Found Memories

Before Christmas I found a collection of old photos in a junk shop on Hainault Road, E10 which had come from a house clearance not far away in Leyton. The first handful I dragged out of the 1980s Marks and Spencers carrier bag contained these pictures of a bike shop on Church Road Leyton, Graystone’s, and what looks like the gathering of a cycling club.

The date “1938” is written on the back of this photo. When I zoomed in, one of the posters on the wall behind reads, “HANGED BY HIS OWN FATHER”. The name of the road is also clearly visible – Capworth Street.

They look such cheerful bunch – I wonder if they were worried about the events in Europe. At the beginning of 1938 the government announced that all British schoolchildren would be issued with gas masks. I bet the kids loved it, but as a parent, I can imagine that would have created a real sense of anxiety, a fear of what was possibly to come. Maybe it never crossed their minds – they were too busy flirting and showing off – discussing the best route to take through Epping Forest.

This is the site of Graystone’s on Church Road now. Although there is no sign of the shop you can see the detail around the front door next to it has survived and the exterior of that house looks pretty much the same.

And Capworth Street seems little changed – although a large group of cyclists posing for a photo in the middle of the road would soon be shunted out of the way by an aggressively driven customised car.

You can’t help wondering what happened to them during the war.

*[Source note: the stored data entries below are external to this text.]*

Lemma replay_resize (fbs : list Z) (width height c : Z) (m : nat) :
  reliable device ->
  replay {| liveObjects := longLived; liveFramebuffers := fbs; recording := [] |}
         ([DeviceWaitIdle] ++ ((λ h, Destroy (Framebuffer h)) <$> fbs)
          ++ [UpdateSwapchain width height]
          ++ ((λ call, outcomeEvent Framebuffer (device call)) <$> seqZ c (Z.of_nat m)))
  = Some {| liveObjects := longLived;
            liveFramebuffers :=
              (λ call, default VK_NULL_HANDLE (device call)) <$> seqZ c (Z.of_nat m);
            recording := [] |}.
Proof.
  intros Hrel. cbn [app replay].
  change (replayEvent {| liveObjects := longLived; liveFramebuffers := fbs;
                         recording := [] |} DeviceWaitIdle)
    with (Some {| liveObjects := longLived; liveFramebuffers := fbs; recording := [] |}).
  cbv iota.
  rewrite replay_app, replay_destroy_framebuffers. cbn [mbind option_bind].
  cbn [replay].
  change (replayEvent {| liveObjects := longLived; liveFramebuffers := [];
                         recording := [] |} (UpdateSwapchain width height))
    with (Some {| liveObjects := longLived; liveFramebuffers := []; recording := [] |}).
  cbv iota.
  rewrite (replay_create_framebuffers _ _ _ Hrel); [ reflexivity | ].
  unfold longLived. repeat first [ apply list_elem_of_here | apply list_elem_of_further ].
Qed.

Lemma replay_think (fbs : list Z) (cmd framebuffer : Z) :
  framebuffer ∈ fbs ->
  replay {| liveObjects := longLived; liveFramebuffers := fbs; recording := [] |}
         [Create (CommandBuffer cmd); DrawFrame cmd framebuffer 3; Present cmd]
  = Some {| liveObjects := longLived; liveFramebuffers := fbs; recording := [] |}.
Proof.
  intros Hin. cbn [replay replayEvent liveObjects liveFramebuffers recording app].
  rewrite bool_decide_eq_true_2
    by (unfold longLived; repeat first [ apply list_elem_of_here | apply list_elem_of_further ]).
  cbn [replay replayEvent liveObjects liveFramebuffers recording app].
  rewrite bool_decide_eq_true_2.
  2:{ split; [ apply list_elem_of_here | ]. split; [ exact Hin | ].
      split; unfold longLived;
        repeat first [ apply list_elem_of_here | apply list_elem_of_further ]. }
  cbn [replay replayEvent liveObjects liveFramebuffers recording app].
  rewrite bool_decide_eq_true_2.
  2:{ split; [ apply list_elem_of_here | ]. unfold longLived.
      repeat first [ apply list_elem_of_here | apply list_elem_of_further ]. }
  rewrite removeFirst_here. reflexivity.
Qed.
(** * vcf_parser: a shallow embedding of the variant-lookup pipeline

    The pipeline of [vcf_parser.py] reads variant records, asks a remote
    annotation service about each of them, merges the answer into the
    record's fields and writes the collection to a pickle dump and to a
    comma-separated report.

    Python values are embedded as the inductive type [pyval], exceptions as
    the type [exn] carried by the error monad [result], and the effects of
    [main] (the HTTP requests, the two output files and standard output) as
    an explicit [world] that is threaded through the run. *)

From Stdlib Require Import ZArith List String Ascii Bool Lia.
From Stdlib Require Import Floats.SpecFloat.
From Stdlib Require Import DecimalString.
Import ListNotations.

Local Open Scope string_scope.
Local Open Scope Z_scope.

(** ** Exceptions and the error monad *)

(** The exception classes the pipeline can meet.  [KeyboardInterrupt] and
    [SystemExit] derive from [BaseException] only; every other class
    derives from [Exception]. *)
Inductive exn : Type :=
  | TypeError
  | KeyError
  | IndexError
  | AttributeError
  | ZeroDivisionError
  | OverflowError
  | JSONDecodeError
  | RequestException
  | KeyboardInterrupt
  | SystemExit.

(** [isinstance(e, Exception)]: what an [except Exception] clause catches. *)
Definition is_Exception (e : exn) : bool :=
  match e with
  | KeyboardInterrupt | SystemExit => false
  | _ => true
  end.

Inductive result (A : Type) : Type :=
  | Ok (a : A)
  | Raise (e : exn).

Arguments Ok {A} a.
Arguments Raise {A} e.

Definition bind {A B : Type} (m : result A) (k : A -> result B) : result B :=
  match m with
  | Ok a => k a
  | Raise e => Raise e
  end.

Declare Scope py_scope.
Delimit Scope py_scope with py.
Notation "x <- m ;; k" := (bind m (fun x => k))
  (at level 61, m at next level, right associativity) : py_scope.
Local Open Scope py_scope.

(** ** Values *)

(** A Python [float] is an IEEE 754 binary64 number. *)
Definition float : Type := spec_float.

Definition prec : Z := 53.
Definition emax : Z := 1024.

(** The values that flow through the pipeline: the fields of a decoded
    record and whatever [response.json()] can produce.  A [str] is a
    [string] whose characters are code points below 256.  A [dict] keeps
    its items in insertion order; its keys are strings. *)
#[local] Set Warnings "-register-all".
Inductive pyval : Type :=
  | VNone
  | VBool (b : bool)
  | VInt (n : Z)
  | VFloat (f : float)
  | VStr (s : string)
  | VList (l : list pyval)
  | VDict (d : list (string * pyval)).

Definition dict : Type := list (string * pyval).

(** ** Dictionaries *)

(** [d.get(k)], as an option. *)
Fixpoint dict_lookup (k : string) (d : dict) : option pyval :=
  match d with
  | [] => None
  | (k', v) :: d' => if String.eqb k k' then Some v else dict_lookup k d'
  end.

(** [k in d] *)
Definition dict_mem (k : string) (d : dict) : bool :=
  match dict_lookup k d with
  | Some _ => true
  | None => false
  end.

(** [d.get(k, default)] *)
Definition dict_get (d : dict) (k : string) (default : pyval) : pyval :=
  match dict_lookup k d with
  | Some v => v
  | None => default
  end.

(** [d[k]] *)
Definition dict_item (d : dict) (k : string) : result pyval :=
  match dict_lookup k d with
  | Some v => Ok v
  | None => Raise KeyError
  end.

(** [d[k] = v]: an existing key keeps its place, a new key goes last. *)
Fixpoint dict_set (d : dict) (k : string) (v : pyval) : dict :=
  match d with
  | [] => [(k, v)]
  | (k', v') :: d' =>
      if String.eqb k k' then (k', v) :: d' else (k', v') :: dict_set d' k v
  end.

(** [{**a, **b}]: the items of [a], then those of [b] stored one by one. *)
Definition dict_merge (a b : dict) : dict :=
  fold_left (fun acc kv => dict_set acc (fst kv) (snd kv)) b a.

(** [v.get(k, default)] on an arbitrary value: only a dict has [get]. *)
Definition py_get (v : pyval) (k : string) (default : pyval) : result pyval :=
  match v with
  | VDict d => Ok (dict_get d k default)
  | _ => Raise AttributeError
  end.

(** ** Floats *)

Definition float_is_zero (f : float) : bool :=
  match f with
  | S754_zero _ => true
  | _ => false
  end.

(** The double nearest to the quotient of two integers, ties to even; the
    sign of a zero quotient follows the signs of the operands. *)
Definition nearest_quotient (a b : Z) : float :=
  let s := xorb (a <? 0) (b <? 0) in
  match Z.abs a, Z.abs b with
  | Zpos p, Zpos q =>
      SFdiv prec emax (S754_finite (a <? 0) p 0) (S754_finite (b <? 0) q 0)
  | Z0, Zpos _ => S754_zero s
  | _, _ => S754_nan
  end.

(** [n / d] rounded to the nearest integer, ties to even, for [0 <= n], [0 < d]. *)
Definition div_half_even (n d : Z) : Z :=
  let q := n / d in
  let r := n mod d in
  match 2 * r ?= d with
  | Lt => q
  | Gt => q + 1
  | Eq => if Z.even q then q else q + 1
  end.

(** [float(n)] for an int [n]: the bits below the 53 leading ones are
    rounded away, ties to even, and a magnitude beyond the largest double
    is an [OverflowError]. *)
Definition float_of_int (n : Z) : result float :=
  if n =? 0 then Ok (S754_zero false)
  else
    let a := Z.abs n in
    let digits := Z.log2 a + 1 in
    let shift := Z.max (digits - prec) 0 in
    let fill := Z.max (prec - digits) 0 in
    let q := div_half_even a (2 ^ shift) in
    let '(m, e) := if q =? 2 ^ prec then (2 ^ (prec - 1), shift + 1)
                   else (q * 2 ^ fill, shift - fill) in
    if emax - prec <? e then Raise OverflowError
    else Ok (S754_finite (n <? 0) (Z.to_pos m) e).

(** [a / b] on two ints. *)
Definition int_truediv (a b : Z) : result float :=
  if b =? 0 then Raise ZeroDivisionError
  else match nearest_quotient a b with
       | S754_infinity _ => Raise OverflowError
       | f => Ok f
       end.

I know that the owner of the photos was in the navy and obviously survived – but the rest? 

This photo looks like Marsh Lane Fields from the view of the gasometer behind the line of trees, augmented by the proximity of the house to Marsh Lane (and also to Graystone’s). There’s no date, but another one from the same set is dated 1953, the Goon Show was on the radio, Christie committed his murders at 10 Rillington Place and both Stalin and Dylan Thomas went to their graves (not together of course).

It feels odd to be in possession of somebody else’s memories. Aside from the few photos of local interest the majority of them are classic family snaps – weddings, birthdays, holidays, spanning at least 50 years.

I’m curious to know why some member of the family didn’t want them when the owner died and there was the inevitable sifting through of possessions. Some of them seem to date back to the early part of the century – you’d imagine they’d be treasured heirlooms.

My wife finds them “creepy”, and although I disagree I can see what she means – we weren’t supposed to see these photos (this is well before the Facebook age of obsessively sharing every moment of our lives with a legion of tangetial virtual ‘friends’). The people in these photos are ghosts – not half-remembered school mates.

My Mum’s family were naval folk so I was familiar with the names neatly written on the backs of these photos – Alexandria, Malta Harbour, Gateway of India.

But this one has a different story begging to be conjured out of its fading ink. The writing on the back (in ink this time rather than pencil) says:

“WE THREE”, Nathanya Camp, Palestine Nov’ 1945

From what I can glean online Nathanya Camp was a ‘leave camp’ for British forces serving in the middle east during the war. In November 1945, when this picture was taken, President Truman announced an inquiry “to look into the settlement of Jews in Palestine”. In November 1945 Zionist guerilla fighters were carrying out violent attacks on the Palestinian Railway system leading to the death of a British soldier.

But this is probably the most curious of all the photos. The huge (plastic?) swan, dancer emerging from a grotto on an isolated jetty – it is Lynchian, a still from a discarded work by the Blue Velvet director found in a faded, crumpled Marks and Spencer carrier bag in a junk shop in Leyton, east London.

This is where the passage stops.